By the end of the first half of the year, the ISO will have added 3,391 megawatts of nameplate capacity, of which 2,296 megawatts will be natural gas, 565 megawatts will be wind and 530 megawatts will be solar.
But in this report, California ISO Manager of Monitoring and Reporting Keith Collins noted, “the ISO has done its best in determining which projects have a high probably of coming on-line instead of just taking generation in the queue as-is.”
This is likely a very good indication of the new generation the marketplace will build to replace the 2,200-megawatt deficit caused by the San Onofre nuclear facility outage and the mandated closures/retrofits of fossil fuel plants that over-consume the state’s water resources. And it is a strong indication of the kind of building that will be driven by the state’s 33 percent by 2020 Renewable Portfolio Standard.
“This is the shape of things to come,” observed V. John White, executive director of the Center for Energy Efficiency and Renewable Technologies (CEERT). But it raises two important questions. First, what kind of natural gas plants will be added? And, second, are we getting a lumpy renewable energy portfolio that is heavy on solar and light on everything else?"
The gas plants could be more of the traditional facilities that are not suitable as currently configured to meet the demands of the future, White said, because they have to run at a 40 percent minimum capacity and take 90 minutes to ramp up. Or they could be the newer, quick-start, fast-ramp technology. Alternatively, they could be among the once-through-cooling plants that overuse the state’s water resources and are required by state mandate to be retrofitted or shut down by 2016.
The ISO’s report suggests the necessary expenditures may not be made in the natural gas sector because the falling price of natural gas will not support new building. “The 2012 net revenue estimates for hypothetical combined-cycle and combustion-turbine units continued to fall substantially below the estimates of the annualized fixed costs for these technologies. For a new combined-cycle unit, net operating revenues earned from the markets in 2012 are estimated to be about $38 per kilowatt-year in Southern California, compared to potential annualized fixed costs of $176 per kilowatt-year.”
“What we want is a diverse renewables portfolio that includes solar PV, wind, geothermal and CSP with storage,” White said. “Procurement of the future has to be integrated. As time goes on, we need to smooth this out and include demand response, energy efficiency, storage, and even out-of-state resources.”
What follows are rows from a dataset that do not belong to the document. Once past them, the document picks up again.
Lemma attempt_status_after_capture_witness :
  env_final env_capture_fails = Raises "disk full" /\
  status (execute_test env_capture_fails "exec_0" sample_test)
    = Some "error" /\
  error (execute_test env_capture_fails "exec_0" sample_test)
    = Some "disk full".
Proof.
  destruct (attempt_status_after_capture env_capture_fails "exec_0"
              sample_test) as [Hs He].
  split; [reflexivity|]. split; [exact Hs|]. apply He. reflexivity.
Defined.

(** C8 fails as stated: with every step executing without failure and the
    final capture raising, the attempt's status is "error", not "passed". *)
Lemma capture_failure_changes_status :
  all_steps_pass env_capture_fails 0 (tc_steps sample_test) = true /\
  env_final env_capture_fails = Raises "disk full" /\
  status (execute_test env_capture_fails "exec_0" sample_test) = Some "error" /\
  error (execute_test env_capture_fails "exec_0" sample_test)
    = Some "disk full" /\
  status (execute_test env_capture_fails "exec_0" sample_test)
    <> Some "passed" /\
  status (execute_test env_all_good "exec_0" sample_test) = Some "passed".
Proof. repeat split; try reflexivity. discriminate. Qed.

Section LearningFacts.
The ISO’s total estimated cost of meeting California’s load in 2012 was $8.4 billion. That is just under $36 per megawatt-hour, a 2 percent drop from the 2011 cost of just over $36 per megawatt-hour. The main factor in the decline was a 30 percent drop in the price of natural gas.
Normalized for that price drop, the total 2012 estimated wholesale energy cost increased 28 percent, according to the report, from $33 per megawatt-hour to over $42 per megawatt-hour.
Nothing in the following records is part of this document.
Definition print (t : tag) (text : string) : M unit :=
  λ st, (Ret tt, st, [(t, text)]).
Definition state_get (k : string) : M (option value) :=
  λ st, (Ret (st !! k), st, []).
Definition state_set (k : string) (v : value) : M unit :=
  λ st, (Ret tt, <[k := v]> st, []).
Definition state_del (k : string) : M unit :=
  λ st, (Ret tt, delete k st, []).
(** [self.state], the dict itself, as the argument of a call. *)
Definition state_read : M state :=
  λ st, (Ret st, st, []).

(** The outcome of a call to the language model or to a generation node. *)
Inductive reply (A : Type) :=
  | Returned (a : A)
  | Raised.
Arguments Returned {A} a.
Arguments Raised {A}.

Definition invoke {A} (r : reply A) : M A :=
  match r with
  | Returned a => ret a
  | Raised => raise LLMError
  end.

Definition final_state {A} (r : res A * state * list console_line) : state :=
  r.1.2.
Definition output {A} (r : res A * state * list console_line)
  : list console_line := r.2.
Definition warned {A} (r : res A * state * list console_line) : Prop :=
  ∃ text, (WARNING, text) ∈ output r.

(** ** ReferencePropagator: character rename *)

(** [name.split()[0] if ' ' in name else name] *)
Definition first_name (n : string) : option string :=
  if str_in " " n then split_first n else Some n.

(** The rewrite of one free-text field: the full name first, else the
    first name; [str.replace] without a count. *)
Definition rename_in_text (old_name new_name old_first new_first text : string)
  : string :=
  if str_in old_name text then replace old_name new_name text
  else if bool_decide (old_first ≠ old_name) && str_in old_first text
       then replace old_first new_first text
  else text.

(** A field is rewritten only when it is present and non-empty. *)
Definition rename_in_field (old_name new_name old_first new_first text : string)
  : string :=
  if decide (text = "") then text
  else rename_in_text old_name new_name old_first new_first text.

Definition rename_speaker (old_name new_name : string) (d : DialogueLine.t)
  : DialogueLine.t :=
  if decide (DialogueLine.character_name d = old_name)
  then DialogueLine.set_character_name new_name d else d.

Definition rename_scene_speaker (old_name new_name : string) (d : SceneLine.t)
  : SceneLine.t :=
  if decide (SceneLine.character_name d = old_name)
  then SceneLine.set_character_name new_name d else d.

(** The body of [for scene in self.state['scenes']] once both first names
    are known. *)
Definition rename_in_scene (old_name new_name old_first new_first : string)
    (scene : Scene.t) : Scene.t :=
  let scene :=
    Scene.set_subject_action
      (rename_in_field old_name new_name old_first new_first
         (Scene.subject_action scene)) scene in
  Scene.set_environmental_context
    (rename_in_field old_name new_name old_first new_first
       (Scene.environmental_context scene)) scene.

(** The loop over the scenes.  Each iteration first renames the speakers of
    the scene's own dialogue lines, then computes the two first names,
    which raises [IndexError] on a name made of spaces only; the scenes
    already visited keep their changes. *)
Fixpoint propagate_character_scenes (old_name new_name : string)
    (scenes : list Scene.t) : list Scene.t * option exn :=
  match scenes with
  | [] => ([], None)
  | scene :: rest =>
      let scene :=
        Scene.set_dialogue_lines
          (rename_scene_speaker old_name new_name <$> Scene.dialogue_lines scene)
          scene in
      match first_name old_name, first_name new_name with
      | Some old_first, Some new_first =>
          let scene :=
            rename_in_scene old_name new_name old_first new_first scene in
          let '(rest', e) :=
            propagate_character_scenes old_name new_name rest in
          (scene :: rest', e)
      | _, _ => (scene :: rest, Some IndexError)
      end
  end.

(** The three parts of [_propagate_character_name_change], in the order
    of the source: the dialogue lines of the state, the scenes, the
    draft. *)
Definition propagate_character_dialogue (old_name new_name : string) : M unit :=
  dialogue <- state_get "dialogue_scenes";;
  match dialogue with
  | Some (VDialogue ((_ :: _) as l)) =>
      state_set "dialogue_scenes"
        (VDialogue (rename_speaker old_name new_name <$> l))
  | _ => ret tt
  end.

Definition propagate_character_scene_list (old_name new_name : string)
  : M unit :=
  scenes <- state_get "scenes";;
  match scenes with
  | Some (VScenes ((_ :: _) as l)) =>
      let '(l', e) := propagate_character_scenes old_name new_name l in
      state_set "scenes" (VScenes l');;;
      match e with Some e => raise e | None => ret tt end
  | _ => ret tt
  end.

Definition propagate_character_draft (old_name new_name : string) : M unit :=
  draft <- state_get "draft";;
  match draft with
  | Some (VStr draft) =>
      if decide (draft = "") then ret tt
      else
        match first_name old_name, first_name new_name with
        | Some old_first, Some new_first =>
            state_set "draft"
              (VStr (rename_in_text old_name new_name old_first new_first draft))
        | _, _ => raise IndexError
        end
  | _ => ret tt
  end.

Definition _propagate_character_name_change (old_name new_name : string)
  : M unit :=
  propagate_character_dialogue old_name new_name;;;
  propagate_character_scene_list old_name new_name;;;
  propagate_character_draft old_name new_name.

(** ** EntityPatcher: characters and locations *)

Inductive Action := add | modify | remove | insert_between.

(** [LocationChange] and [CharacterChange]: the same three fields, the
    payload being called [new_location] or [new_character]. *)
Record EntityChange := mkEntityChange {
  action : Action;
  target_name : option string;
  new_entity : option Entity
}.

(** [loc.get('name', '').lower() == change.target_name.lower()] *)
Definition matches_name (target : string) (e : Entity) : Prop :=
  lower (name e) = lower target.
#[global] Instance matches_name_dec target e : Decision (matches_name target e) :=
  String.eq_dec (lower (name e)) (lower target).

(** [_update_specific_location] and [_update_specific_character] are the
    same text up to the state key, the propagator called on a rename and
    the nouns of the messages; [key] and [propagate] are those
    differences. The action alphabet of the two change models has no
    [insert_between]; the [if]/[elif] chain does nothing for it. *)
Definition update_specific_entity (key : string)
    (propagate : string → string → M unit)
    (original : option value) (llm : reply EntityChange) : M unit :=
  let current := entities_or_empty original in
  try_except
    (change <- invoke llm;;
     updated <-
       match action change with
       | add =>
           match new_entity change with
           | Some new =>
               print OK "Added";;;
               print OK "Preserved existing";;;
               ret (current ++ [new])
           | None =>
               print WARNING "No new entity provided, keeping original";;;
               ret current
           end
       | modify =>
           match truthy_str (target_name change), new_entity change with
           | Some target, Some new =>
               match list_find (matches_name target) current with
               | Some (i, e) =>
                   let old_name := name e in
                   let new_name := name new in
                   print OK "Modified";;;
                   print OK "Preserved others";;;
                   (if decide (old_name ≠ "" ∧ old_name ≠ new_name)
                    then print INFO "Name changed";;;
                         propagate old_name new_name
                    else ret tt);;;
                   ret (<[i := new]> current)
               | None =>
                   print WARNING "Not found, keeping original";;;
                   ret current
               end
           | _, _ =>
               print WARNING "Incomplete modification details, keeping original";;;
               ret current
           end
       | remove =>
           match truthy_str (target_name change) with
           | Some target =>
               match list_find (matches_name target) current with
               | Some (i, _) =>
                   print OK "Removed";;;
                   print OK "Preserved others";;;
                   ret (delete i current)
               | None =>
                   print WARNING "Not found, keeping original";;;
                   ret current
               end
           | None =>
               print WARNING "No target specified for removal, keeping original";;;
               ret current
           end
       | insert_between => ret current
       end;;
     state_set key (VEntities updated))
    (λ _,
       print ERROR "Error in surgical update";;;
       state_set key (VEntities current)).

Definition _update_specific_character
    (original_characters : option value) (llm : reply EntityChange) : M unit :=
  update_specific_entity "characters" _propagate_character_name_change
    original_characters llm.

(** ** EntityPatcher: dialogue lines *)

Record DialogueIdentification := mkDialogueIdentification {
  target_index : option Z;
  target_character : option string
}.

(** Modelled from the spec: the pydantic model [Dialogue] of
    [SagaAgent.models.dialogue] is not among the sources; the patch reads
    its [character_name] and [line]. *)
Record Dialogue := mkDialogue {
  dialogue_character_name : string;
  dialogue_line : string
}.

Record DialogueChange := mkDialogueChange {
  dialogue_action : Action;
  identification : option DialogueIdentification;
  new_dialogue : option Dialogue;
  modified_line : option string;
  dialogue_scene_number : option Z
}.

(** [dlg.get('character_name', '').lower() == target_character.lower()] *)
Definition spoken_by (target : string) (d : DialogueLine.t) : Prop :=
  lower (DialogueLine.character_name d) = lower target.
#[global] Instance spoken_by_dec target d : Decision (spoken_by target d) :=
  String.eq_dec (lower (DialogueLine.character_name d)) (lower target).

Definition _update_specific_dialogue
    (original_dialogue_scenes : option value) (llm : reply DialogueChange)
  : M unit :=
  let current := dialogue_or_empty original_dialogue_scenes in
  try_except
    (change <- invoke llm;;
     updated <-
       match dialogue_action change with
       | add =>
           match new_dialogue change with
           | Some new =>
               let new_line :=
                 DialogueLine.mk
                   (dialogue_character_name new)
                   (match truthy_int (dialogue_scene_number change) with
                    | Some n => n
                    | None => Z.of_nat (length current) + 1
                    end)%Z
                   (dialogue_line new) in
               print OK "Added dialogue";;;
               print OK "Preserved existing lines";;;
               ret (current ++ [new_line])
           | None =>
               print WARNING "No new dialogue provided, keeping original";;;
               ret current
           end
       | modify =>
           match identification change, truthy_str (modified_line change) with
           | Some ident, Some text =>
               match truthy_int (target_index ident) with
               | Some index =>
                   let idx := (index - 1)%Z in
                   if decide (0 ≤ idx < Z.of_nat (length current))%Z
                   then print OK "Modified dialogue line";;;
                        print OK "Preserved other lines";;;
                        ret (alter (DialogueLine.set_line text)
                               (Z.to_nat idx) current)
                   else print WARNING "Target dialogue not found, keeping original";;;
                        ret current
               | None =>
                   match truthy_str (target_character ident) with
                   | Some who =>
                       match list_find (spoken_by who) current with
                       | Some (i, _) =>
                           print OK "Modified dialogue";;;
                           print OK "Preserved other lines";;;
                           ret (alter (DialogueLine.set_line text) i current)
                       | None =>
                           print WARNING "Target dialogue not found, keeping original";;;
                           ret current
                       end
                   | None =>
                       print WARNING "Target dialogue not found, keeping original";;;
                       ret current
                   end
               end
           | _, _ =>
               print WARNING "Incomplete modification details, keeping original";;;
               ret current
           end
       | remove =>
           match identification change with
           | Some ident =>
               match truthy_int (target_index ident) with
               | Some index =>
                   let idx := (index - 1)%Z in
                   if decide (0 ≤ idx < Z.of_nat (length current))%Z
                   then print OK "Removed dialogue line";;;
                        print OK "Preserved other lines";;;
                        ret (delete (Z.to_nat idx) current)
                   else print WARNING "Target dialogue not found, keeping original";;;
                        ret current
               | None =>
                   match truthy_str (target_character ident) with
                   | Some who =>
                       match list_find (spoken_by who) current with
                       | Some (i, _) =>
                           print OK "Removed dialogue";;;
                           print OK "Preserved other lines";;;
                           ret (delete i current)
                       | None =>
                           print WARNING "Target dialogue not found, keeping original";;;
                           ret current
                       end
                   | None =>
                       print WARNING "Target dialogue not found, keeping original";;;
                       ret current
                   end
               end
           | None =>
               print WARNING "No target specified for removal, keeping original";;;
               ret current
           end
       | insert_between => ret current
       end;;
     state_set "dialogue_scenes" (VDialogue updated))
    (λ _,
       print ERROR "Error in surgical dialogue update";;;
       state_set "dialogue_scenes" (VDialogue current)).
Among the factors causing the price increase, the report said, were:
- Higher average and peak summer loads
- Less in-state hydroelectric generation
- The 2,200-megawatt San Onofre outage
- Increased transmission congestion
Among the factors that kept the price rise down, it said, were:
- Increased imports from the Southwest and the Northwest
- Over 2,000 MW of new generation capacity
- High day-ahead scheduling relative to actual loads
- Increased effectiveness at meeting local peak load
Among the ISO’s recommendations, the report noted that “[f]or many existing resources, net operating revenues may not even cover the unit’s going forward fixed costs. This capacity is increasingly uneconomic to keep available or retrofit without some form of capacity payment.”
What is needed is “an enhanced forward procurement process,” Collins said. And the report’s authors are “supportive of the ISO’s efforts to begin a detailed design of a multi-year capacity market.”
“Utilities need to think about more ways to meet demand than just buying the cheapest energy resources,” White said. “They need to think about paying for the kind of gas plants and other generation sources that will be there when we need it.”